10.Ultrasound evaluation of transmural healing in Crohn′s disease: methods and values
Wenjie CHENG ; Si QIN ; Zhuohua LIANG ; Guangjian LIU
Chinese Journal of Inflammatory Bowel Diseases 2022;07(1):1-5
With the progress of disease diagnosis and treatment, the treatment goals of Crohn′s disease have evolved from clinical remission to mucosal healing, and ultimately towards transmural healing. Accumulating evidence suggests a good association between transmural healing and a better long-term outcome. However, the definition and evaluation criteria of transmural healing reported in literatures are not uniform at present. The bowel wall thickness ≤3 mm with or without normal color doppler signal assessed by doppler ultrasound is regarded as the criterion of transmural healing in most of studies.
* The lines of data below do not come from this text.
Lemma absent_fields h : vp8_ok h -> (has_pid h = false -> pictureId h = kNoPictureId) /\ (has_tl0 h = false -> tl0PicIdx h = kNoTl0PicIdx)
  /\ (has_tid h = false -> temporalIdx h = kNoTemporalIdx /\ layerSync h = false) /\ (has_key h = false -> keyIdx h = kNoKeyIdx).
Proof.
  intros [_ _ Ht _]. unfold has_pid, has_tl0, has_tid, has_key. rewrite !negb_false_iff, !Z.eqb_eq. splits; try done.
  intros E. destruct Ht as [[_ ->]|Ht]; [done|]. pose proof no_temporal_idx. lia.
Qed.

Lemma parse_picture_id_step h vp8 rest n : vp8_ok h -> has_pid h = true ->
  parse_picture_id vp8 ([128 + pictureId h / 256; pictureId h mod 256] ++ rest) n = Some (set_picture_id (pictureId h) vp8, rest, n + 2).
Proof.
  intros Hok Hp. destruct (vp8_picture_id_octets _ (has_pid_range h Hok Hp)) as (_ & _ & Hf & Hl & Hs).
  cbn [app parse_picture_id]. rewrite Hf, Hl. cbn [set_picture_id pictureId]. by rewrite Hs.
Qed.

Lemma parse_tk_step h vp8 rest n : vp8_ok h -> parse_tid_key_idx (has_tid h) (has_key h) vp8 (tk_octet h :: rest) n
  = Some ((if has_key h then set_key_idx (keyIdx h) else id)
      ((if has_tid h then set_temporal (temporalIdx h) (layerSync h) else id) vp8), rest, n + 1).
Proof.
  intros Hok. pose proof (has_tid_range h Hok) as H3. pose proof (has_key_range h Hok) as H4.
  assert (Hu : is_u8 (tk_octet h)).
  { unfold is_u8, tk_octet. destruct (has_tid h), (has_key h), (layerSync h); try specialize (H3 eq_refl); try specialize (H4 eq_refl); lia. }
  cbn [parse_tid_key_idx]. destruct (tk_octet_read _ Hu) as (-> & -> & ->).
  assert (Ht : has_tid h = true -> tk_octet h / 64 = temporalIdx h /\ (32 <=? tk_octet h mod 64) = layerSync h).
  { intros E. specialize (H3 E). unfold tk_octet. rewrite E. set (k := if has_key h then keyIdx h else 0).
    assert (Hk : 0 <= k <= 31) by (unfold k; destruct (has_key h); [by apply H4|lia]).
    destruct (layerSync h); (split; [dlia|]); [apply Z.leb_le|apply Z.leb_gt]; dlia. }
  assert (Hk : has_key h = true -> tk_octet h mod 32 = keyIdx h).
  { intros E. specialize (H4 E). unfold tk_octet. rewrite E. destruct (has_tid h), (layerSync h); dlia. }
  destruct (has_tid h), (has_key h); cbn [id]; try destruct (Ht eq_refl) as [-> ->]; try rewrite (Hk eq_refl); done.
Qed.
(** ** PacketizeFuA *)

(** There are octets for all the packets. *)
Lemma enough_octets m f l p : 0 <= f <= m - 1 -> 0 <= l <= m - 1 -> 2 <= p -> Z.max 2 ((p + f + l + m - 1) / m) <= p.
Proof.
  intros Hf Hl Hp. assert ((p + f + l + m - 1) / m < p + 1); [|lia]. apply Z.div_lt_upper_bound; nia.
Qed.

Lemma lookup_fu_payloads h cs : forall first k pl, fu_payloads first h cs !! k = Some pl ->
  exists c, cs !! k = Some c /\ zlen pl = 2 + zlen c.
Proof.
  induction cs as [|c cs IH]; intros first [|k] pl Hk; try done; cbn [fu_payloads] in Hk.
  - injection Hk as <-. exists c. split; [done|]. unfold fu_payload. rewrite length_app. cbn [length]. lia.
  - by apply IH in Hk.
Qed.

(** The limits of a fragmented NAL unit. *)
Lemma fu_a_limits_eq limits n i : h264_limits limits -> (i < n)%nat ->
  fu_a_limits limits n i = Limits (max_payload_len limits - 2)
    (if (i =? 0)%nat then first_packet_reduction_len limits else 0)
    (if (S i =? n)%nat then last_packet_reduction_len limits else 0)
    (max_payload_len limits - capacity_at limits n i).
Proof.
  intros [Hm Hf Hl Hs] Hi. unfold fu_a_limits, kFuAHeaderSize. rewrite reserve_eq.
  2: { constructor; change (2 ^ 28) with 268435456; lia. } 2: lia.
  unfold reserved, capacity_at. cbn [max_payload_len first_packet_reduction_len last_packet_reduction_len single_packet_reduction_len].
  destruct (Nat.eqb_spec n 1), (Nat.eqb_spec i 0), (Nat.eqb_spec i (n - 1)), (Nat.eqb_spec (S i) n); try lia; cbn [negb]; f_equal; lia.
Qed.

Lemma fu_split limits n i len : h264_limits limits -> (i < n)%nat -> len <= 2 ^ 28 -> capacity_at limits n i < 1 + len ->
  exists sizes, SplitAboutEqually len (fu_a_limits limits n i) = Some sizes /\ 2 <= zlen sizes
  /\ Forall (fun x => 1 <= x) sizes /\ sum_list sizes = len
  /\ forall k x, sizes !! k = Some x -> x + 2 <= max_payload_len limits
    - (if (i =? 0)%nat && (k =? 0)%nat then first_packet_reduction_len limits else 0)
    - (if (S i =? n)%nat && (S k =? length sizes)%nat then last_packet_reduction_len limits else 0).
Proof.
  intros Hlim Hi H28 Hcap. pose proof Hlim as [Hm Hf Hl Hs]. rewrite fu_a_limits_eq by done.
  assert (Hcase : 0 <= max_payload_len limits - capacity_at limits n i <= max_payload_len limits - 3).
  { unfold capacity_at. destruct (_ =? 1)%nat; [lia|]. destruct (i =? 0)%nat; [lia|]. destruct (S i =? _)%nat; lia. }
  set (f := if (i =? 0)%nat then _ else _). set (l := if (S i =? n)%nat then _ else _). set (s := max_payload_len limits - capacity_at limits n i) in *.
  assert (Hf' : 0 <= f <= max_payload_len limits - 3) by (unfold f; destruct (i =? 0)%nat; lia).
  assert (Hl' : 0 <= l <= max_payload_len limits - 3) by (unfold l; destruct (S i =? n)%nat; lia).
  set (lim := Limits _ f l s). change (2 ^ 28) with 268435456 in *.
  assert (Hsmall : small_limits lim) by (constructor; change (2 ^ 28) with 268435456; cbn; lia).
  assert (Hp : 0 < len <= 2 ^ 28) by (change (2 ^ 28) with 268435456; lia).
  destruct (split_about_equally lim len Hp Hsmall) as (sizes & HS & Hsplit).
  assert (Hne : packets_needed lim len <= len) by (apply enough_octets; cbn; lia).
  rewrite (proj2 (Z.leb_gt _ _)) in Hsplit by (cbn; lia). rewrite !(proj2 (Z.ltb_ge _ _)) in Hsplit by (done || cbn; lia).
  destruct Hsplit as [Hn Hsum Hwide _ _ _]. exists sizes. split; [exact HS|].
  assert (Hlen : 2 <= zlen sizes) by (rewrite Hn; unfold packets_needed; lia). split; [done|].
  destruct (split_sizes lim len sizes Hp Hsmall HS) as (Hpos & _ & Hexp); [by intros ->|]. split; [done|]. split; [done|].
  intros k x Hx. pose proof (lookup_lt_Some _ _ _ Hx) as Hk. apply Hexp in Hx. unfold expected_payload_capacity in Hx.
  rewrite (proj2 (Z.eqb_neq (zlen sizes) 1)) in Hx by lia. cbn [lim max_payload_len first_packet_reduction_len last_packet_reduction_len] in Hx.
  destruct (Z.eqb_spec (Z.of_nat k) 0), (Nat.eqb_spec k 0); try lia.
  - rewrite andb_true_r. destruct (Nat.eqb_spec (S k) (length sizes)); [lia|]. rewrite andb_false_r. fold f. lia.
  - rewrite andb_false_r. destruct (Z.eqb_spec (Z.of_nat k) (zlen sizes - 1)), (Nat.eqb_spec (S k) (length sizes)); try lia;
      [rewrite andb_true_r; fold l|rewrite andb_false_r]; lia.
Qed.
(* ===== verification/RtpH264Receive.v ===== *)
(** * H.264 in RTP, the receiver: video_rtp_depacketizer_h264.cc

    Single NAL units and aggregation packets are handed on whole, with what their NAL units
    are; the first fragment of a NAL unit gets its header back. A frame sent by
    RtpPacketizerH264 arrives with its NAL units. *)

From S2P Require Import Prelude.
From S2P Require Import ByteIo.
From S2P Require Import Buffers.
From S2P Require Import RtcpCore.
From S2P Require Import RtpExtensionMap.
From S2P Require Import RtpPacket.
From S2P Require Import RtpPacketBuild.
From S2P Require Import RtpPacketOps.
From S2P Require Import RtpFormat.
From S2P Require Import RtpVideo.
From S2P Require Import RtpH264.
From S2P Require Import RtpH264Plan.
Import RtpPacketizer.

(** common_video/h264: SpsParser::SpsState *)
Record SpsState := Sps { sps_width : Z; sps_height : Z; sps_state_id : Z }.

(** common_video/h264 and h264_globals.h: the types of NAL units, and the parsers of their
    contents. ParseAndRewriteSps gives the state, and the rewritten octets when it rewrote. *)
Class H264Parsers := {
  kSps : Z;
  kPps : Z;
  kIdr : Z;
  kSlice : Z;
  kAud : Z;
  kEndOfSequence : Z;
  kEndOfStream : Z;
  kFiller : Z;
  kSei : Z;
  kNaluTypeSize : Z;
  kMaxNalusPerPacket : nat;
  ParseAndRewriteSps : bytes -> option SpsState * option bytes;
  ParsePpsIds : bytes -> option (Z * Z);
  ParsePpsIdFromSlice : bytes -> option Z
}.

(** A NAL unit has one octet before its contents, and the labels of a switch differ. *)
Class H264ParsersLaws {types : NaluTypes} {parsers : H264Parsers} := {
  one_octet : kNaluTypeSize = 1;
  types_differ : NoDup [kSps; kPps; kIdr; kSlice; kAud; kEndOfSequence; kEndOfStream; kFiller; kSei; kStapA; kFuA]
}.

Module VideoRtpDepacketizerH264.

Section h264.
Context {types : NaluTypes} {parsers : H264Parsers}.

Definition kNalHeaderSize : Z := 1.
Definition kFuAHeaderSize : Z := 2.
Definition kLengthFieldSize : Z := 2.
Definition kStapAHeaderSize : Z := kNalHeaderSize + kLengthFieldSize.

Definition kFBit : Z := 0x80.
Definition kNriMask : Z := 0x60.
Definition kTypeMask : Z := 0x1F.
Definition kSBit : Z := 0x80.

(** The loop: the octets from nalu_ptr, which are length_remaining, and the offset. *)
Fixpoint stap_a_offsets (fuel : nat) (nalu_ptr : bytes) (offset : Z) : option (option (list Z)) :=
  if zlen nalu_ptr >? 0 then
    match fuel with
    | O => None
    | S fuel =>
        if zlen nalu_ptr <? 2 then Some None else
        nalu_size ← read_u16 nalu_ptr 0;
        let nalu_ptr := drop 2 nalu_ptr in
        if nalu_size >? zlen nalu_ptr then Some None else
        let nalu_ptr := drop (Z.to_nat nalu_size) nalu_ptr in
        offsets ← stap_a_offsets fuel nalu_ptr (offset + (kLengthFieldSize + nalu_size));
        Some (offsets ← offsets; Some (offset + kStapAHeaderSize :: offsets))
    end
  else Some (Some []).

Definition ParseStapAStartOffsets (nalu_ptr : bytes) : option (option (list Z)) :=
  stap_a_offsets (List.length nalu_ptr) nalu_ptr 0.

(** What the loop over the NAL units changes. *)
Record state := State {
  st_video_payload : bytes;
  st_width : Z;
  st_height : Z;
  st_frame_type : VideoFrameType;
  st_nalus : list NaluInfo
}.

(** The rewritten sequence parameter set in place of the one up to [end_offset]. *)
Definition rewrite_sps (payload_data : bytes) (type : H264PacketizationTypes) (start_offset end_offset : Z) (rewritten : bytes) : option bytes :=
  previous ← load payload_data 0 (Z.to_nat start_offset);
  let output_buffer := previous ++ rewritten in
  output_buffer ←
    match type with
    | kH264StapA =>
        let length_field_offset := u64 (start_offset - (kNaluTypeSize + kLengthFieldSize)) in
        let rewritten_size := u64 (zlen output_buffer - start_offset + kNaluTypeSize) in
        put output_buffer length_field_offset (ByteWriter.WriteBigEndian 2 (u16 rewritten_size))
    | _ => Some output_buffer
    end;
  rest ← load payload_data end_offset (Z.to_nat (zlen payload_data - end_offset));
  Some (output_buffer ++ rest).

(** The switch; inside, None for a payload that is refused. *)
Definition nalu_step (payload_data : bytes) (type : H264PacketizationTypes) (start_offset end_offset : Z) (this : state)
  : option (option (state * NaluInfo)) :=
  nalu ← peek payload_data start_offset;
  let nalu_type := Z.land nalu kTypeMask in
  let start_offset := start_offset + kNaluTypeSize in
  data ← load payload_data start_offset (Z.to_nat (end_offset - start_offset));
  if nalu_type =? kSps then
    let '(sps, result) := ParseAndRewriteSps data in
    video_payload ← match result with
                    | Some rewritten => rewrite_sps payload_data type start_offset end_offset rewritten
                    | None => Some (st_video_payload this)
                    end;
    match sps with
    | Some sps =>
        Some (Some (State video_payload (u16 (sps_width sps)) (u16 (sps_height sps)) kVideoFrameKey (st_nalus this),
          Nalu nalu_type (sw 32 (sps_state_id sps)) (-1)))
    | None => Some (Some (State video_payload (st_width this) (st_height this) kVideoFrameKey (st_nalus this), Nalu nalu_type (-1) (-1)))
    end
  else if nalu_type =? kPps then
    match ParsePpsIds data with
    | Some (pps_id, sps_id) => Some (Some (this, Nalu nalu_type (sw 32 sps_id) (sw 32 pps_id)))
    | None => Some (Some (this, Nalu nalu_type (-1) (-1)))
    end
  else if (nalu_type =? kIdr) || (nalu_type =? kSlice) then
    let this :=
      if nalu_type =? kIdr then State (st_video_payload this) (st_width this) (st_height this) kVideoFrameKey (st_nalus this)
      else this in
    match ParsePpsIdFromSlice data with
    | Some pps_id => Some (Some (this, Nalu nalu_type (-1) (sw 32 pps_id)))
    | None => Some (Some (this, Nalu nalu_type (-1) (-1)))
    end
  else if (nalu_type =? kStapA) || (nalu_type =? kFuA) then Some None
  else Some (Some (this, Nalu nalu_type (-1) (-1))).

(** nalus[nalus_length++] = nalu, in an array of kMaxNalusPerPacket. *)
Definition add_nalu (nalu : NaluInfo) (this : state) : state :=
  if (List.length (st_nalus this) =? kMaxNalusPerPacket)%nat then this
  else State (st_video_payload this) (st_width this) (st_height this) (st_frame_type this) (st_nalus this ++ [nalu]).

Fixpoint nalu_loop (payload_data : bytes) (type : H264PacketizationTypes) (nalu_start_offsets : list Z) (this : state)
  : option (option state) :=
  match nalu_start_offsets with
  | start_offset :: (next :: _) as rest =>
      let end_offset := u64 (next - kLengthFieldSize) in
      if u64 (end_offset - start_offset) <? kNaluTypeSize then Some None else
      r ← nalu_step payload_data type start_offset end_offset this;
      match r with
      | None => Some None
      | Some (this, nalu) => nalu_loop payload_data type rest (add_nalu nalu this)
      end
  | _ => Some (Some this)
  end.

(** The type of the packet, of its first NAL unit, and where the NAL units start. *)
Definition start_offsets (rtp_payload : bytes) : option (option (H264PacketizationTypes * Z * list Z)) :=
  b ← peek rtp_payload 0;
  let nal_type := Z.land b kTypeMask in
  if nal_type =? kStapA then
    if zlen rtp_payload <=? kStapAHeaderSize then Some None else
    offsets ← ParseStapAStartOffsets (drop (Z.to_nat kNalHeaderSize) rtp_payload);
    match offsets with
    | None => Some None
    | Some offsets =>
        b ← peek rtp_payload kStapAHeaderSize;
        Some (Some (kH264StapA, Z.land b kTypeMask, offsets))
    end
  else Some (Some (kH264SingleNalu, nal_type, [0])).

Definition ProcessStapAOrSingleNalu (rtp_payload : bytes) : option (option ParsedRtpPayload) :=
  r ← start_offsets rtp_payload;
  match r with
  | None => Some None
  | Some (packetization_type, nal_type, nalu_start_offsets) =>
      r ← nalu_loop rtp_payload packetization_type (nalu_start_offsets ++ [zlen rtp_payload + kLengthFieldSize])
        (State rtp_payload 0 0 kVideoFrameDelta []);
      match r with
      | None => Some None
      | Some st => Some (Some (Parsed
          (VideoHeader (st_frame_type st) (st_width st) (st_height st) true 0 kVideoCodecH264
            (VideoHeaderH264 (H264Header nal_type packetization_type (st_nalus st))))
          (st_video_payload st)))
      end
  end.

Definition ParseFuaNalu (rtp_payload : bytes) : option (option ParsedRtpPayload) :=
  if zlen rtp_payload <? kFuAHeaderSize then Some None else
  b0 ← peek rtp_payload 0;
  b1 ← peek rtp_payload 1;
  let fnri := Z.land b0 (Z.lor kFBit kNriMask) in
  let original_nal_type := Z.land b1 kTypeMask in
  let first_fragment := Z.land b1 kSBit >? 0 in
  let nalu := Nalu original_nal_type (-1) (-1) in
  let '(video_payload, nalus) :=
    if first_fragment then
      let nalu := match ParsePpsIdFromSlice (drop 2 rtp_payload) with
                  | Some pps_id => Nalu original_nal_type (-1) (sw 32 pps_id)
                  | None => nalu
                  end in
      (Z.lor fnri original_nal_type :: drop 2 rtp_payload, [nalu])
    else (drop (Z.to_nat kFuAHeaderSize) rtp_payload, []) in
  let frame_type := if original_nal_type =? kIdr then kVideoFrameKey else kVideoFrameDelta in
  Some (Some (Parsed
    (VideoHeader frame_type 0 0 first_fragment 0 kVideoCodecH264 (VideoHeaderH264 (H264Header original_nal_type kH264FuA nalus)))
    video_payload)).

Definition Parse (rtp_payload : bytes) : option (option ParsedRtpPayload) :=
  if zlen rtp_payload =? 0 then Some None else
  b ← peek rtp_payload 0;
  let nal_type := Z.land b kTypeMask in
  if nal_type =? kFuA then ParseFuaNalu rtp_payload else ProcessStapAOrSingleNalu rtp_payload.

End h264.

End VideoRtpDepacketizerH264.

(** ** Where the NAL units of an aggregation packet are *)

Section receive.
Import VideoRtpDepacketizerH264.
Context {types : NaluTypes} {types_laws : NaluTypesLaws} {parsers : H264Parsers} {parsers_laws : H264ParsersLaws}.

Fixpoint item_offsets (offset : Z) (gs : list bytes) : list Z :=
  match gs with
  | [] => []
  | g :: gs => offset + 3 :: item_offsets (offset + (2 + zlen g)) gs
  end.

Lemma stap_items_cons g gs : stap_items (g :: gs) = be_bytes 2 (zlen g) ++ (g ++ stap_items gs).
Proof. unfold stap_items. cbn [map concat]. by rewrite <- app_assoc. Qed.

Lemma zlen_items_cons g gs : zlen (stap_items (g :: gs)) = 2 + zlen g + zlen (stap_items gs).
Proof. rewrite stap_items_cons, !length_app, length_be_bytes. lia. Qed.

(** One round of the loop, on an item and what follows. *)
Lemma stap_a_offsets_step g q fuel offset : zlen g <= 65535 ->
  stap_a_offsets (S fuel) (be_bytes 2 (zlen g) ++ g ++ q) offset
  = (offsets ← stap_a_offsets fuel q (offset + (2 + zlen g)); Some (offsets ← offsets; Some (offset + 3 :: offsets))).
Proof.
  intros Hg. cbn [stap_a_offsets]. rewrite Z.gtb_ltb, (proj2 (Z.ltb_lt _ _)) by (rewrite length_app, length_be_bytes; lia).
  rewrite (proj2 (Z.ltb_ge _ 2)) by (rewrite length_app, length_be_bytes; lia).
  rewrite read_u16_here by (unfold is_u16; lia). cbn [mbind option_bind].
  assert (Hd : drop 2 (be_bytes 2 (zlen g) ++ g ++ q) = g ++ q) by (apply (drop_app_length' _ _ 2); by rewrite length_be_bytes).
  rewrite Hd, Z.gtb_ltb, (proj2 (Z.ltb_ge _ _)) by (rewrite length_app; lia). by rewrite Nat2Z.id, drop_app_length.
Qed.

Lemma stap_a_offsets_items gs : Forall (fun g => zlen g <= 65535) gs -> forall fuel offset, (length (stap_items gs) <= fuel)%nat ->
  stap_a_offsets fuel (stap_items gs) offset = Some (Some (item_offsets offset gs)).
Proof.
  induction 1 as [|g gs Hg _ IH]; intros fuel offset Hf; [by destruct fuel|].
  pose proof (zlen_items_cons g gs) as Hz. destruct fuel as [|fuel]; [lia|].
  rewrite stap_items_cons, stap_a_offsets_step by done. rewrite IH by lia. done.
Qed.

Lemma read_u16_split p : is_bytes p -> 2 <= zlen p -> exists v q, is_u16 v /\ p = be_bytes 2 v ++ q.
Proof.
  intros Hp Hl. exists (be_value (take 2 p)), (drop 2 p). assert (Ht : length (take 2 p) = 2%nat) by (rewrite length_take; lia).
  assert (Hb : is_bytes (take 2 p)) by (by apply Forall_take). pose proof (be_value_range _ Hb) as Hr. rewrite Ht in Hr. split.
  - unfold is_u16. change (256 ^ Z.of_nat 2) with 65536 in Hr. lia.
  - pose proof (be_bytes_be_value _ Hb) as E. rewrite Ht in E. by rewrite E, take_drop.
Qed.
Although other parameters of conventional ultrasound (bowel wall stratification and inflammatory mesenteric fat) and new ultrasound techniques (contrast enhanced ultrasound and ultrasound elastic imaging) are related to inflammatory activity to a certain extent, there is no sufficient evidence to prove their value in evaluating transmural healing. We suggest that normal bowel wall thickness and bowel wall flow should be used as the criteria for evaluating transmural healing.